START Task data

(** ** Properties of the bridge server *)

Module BridgeFacts.
Import Js Bridge.

Lemma status_eqb_eq a b : status_eqb a b = true <-> a = b.
Proof. destruct a, b; simpl; split; intros H; congruence. Qed.

Lemma is_pending_true c : is_pending c = true <-> cmd_status c = pending.
Proof. apply status_eqb_eq. Qed.

(** *** Lookup and in-place update *)

Lemma find_command_id id cs c :
  find_command id cs = Some c -> cmd_id c = id.
Proof.
  induction cs as [|c0 cs IH]; simpl; [discriminate|].
  destruct (String.eqb (cmd_id c0) id) eqn:E.
  - intros [= <-]. by apply String.eqb_eq.
  - exact IH.
Qed.

Lemma find_command_In id cs c :
  find_command id cs = Some c -> In c cs.
Proof.
  induction cs as [|c0 cs IH]; simpl; [discriminate|].
  destruct (String.eqb (cmd_id c0) id).
  - intros [= <-]. by left.
  - intros H. right. by apply IH.
Qed.

Lemma find_command_None id cs :
  find_command id cs = None <-> forall c, In c cs -> cmd_id c <> id.
Proof.
  induction cs as [|c0 cs IH]; simpl.
  - split; [intros _ c []|done].
  - destruct (String.eqb (cmd_id c0) id) eqn:E.
    + split; [discriminate|]. intros H.
      apply String.eqb_eq in E. destruct (H c0); auto.
    + apply String.eqb_neq in E. rewrite IH. split.
      * intros H c [<-|Hc]; auto.
      * intros H c Hc. apply H. by right.
Qed.

Lemma update_first_absent id f cs :
  find_command id cs = None -> update_first id f cs = cs.
Proof.
  induction cs as [|c0 cs IH]; simpl; [done|].
  destruct (String.eqb (cmd_id c0) id); [discriminate|].
  intros H. by rewrite IH.
Qed.

Lemma update_first_length id f cs :
  length (update_first id f cs) = length cs.
Proof.
  induction cs as [|c0 cs IH]; simpl; [done|].
  destruct (String.eqb (cmd_id c0) id); simpl; by rewrite ?IH.
Qed.

Lemma find_update_first id f cs c :
  (forall c0, cmd_id (f c0) = cmd_id c0) ->
  find_command id cs = Some c ->
  find_command id (update_first id f cs) = Some (f c).
Proof.
  intros Hf. induction cs as [|c0 cs IH]; simpl; [discriminate|].
  destruct (String.eqb (cmd_id c0) id) eqn:E.
  - intros [= <-]. simpl. by rewrite Hf, E.
  - intros H. simpl. rewrite E. by apply IH.
Qed.

(** Every position keeps its command, or holds the updated one. *)
Lemma update_first_lookup id f cs (i : nat) c :
  cs !! i = Some c ->
  update_first id f cs !! i = Some c \/
  (cmd_id c = id /\ update_first id f cs !! i = Some (f c)).
Proof.
  revert i. induction cs as [|c0 cs IH]; intros i; [done|].
  simpl. destruct (String.eqb (cmd_id c0) id) eqn:E.
  - destruct i as [|i]; simpl.
    + intros [= <-]. right. split; [by apply String.eqb_eq|done].
    + intros H. by left.
  - destruct i as [|i]; simpl.
    + intros H. by left.
    + apply IH.
Qed.

Lemma update_first_other id f cs (i : nat) c :
  cs !! i = Some c -> cmd_id c <> id ->
  update_first id f cs !! i = Some c.
Proof.
  intros H Hne. destruct (update_first_lookup id f cs i c H) as [|[? _]]; [done|].
  contradiction.
Qed.

(** *** The identifier template *)

Lemma pretty_N_char_digit x : is_digit_or_minus (pretty_N_char x) = true.
Proof. unfold pretty_N_char. by repeat case_match. Qed.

END Task data

▸ Brief: Restate the records above verbatim up to and including the line containing "Lemma is_pending_true c".

▸ Your response:
(** ** Properties of the bridge server *)

Module BridgeFacts.
Import Js Bridge.

Lemma status_eqb_eq a b : status_eqb a b = true <-> a = b.
Proof. destruct a, b; simpl; split; intros H; congruence. Qed.

Lemma is_pending_true c : is_pending c = true <-> cmd_status c = pending.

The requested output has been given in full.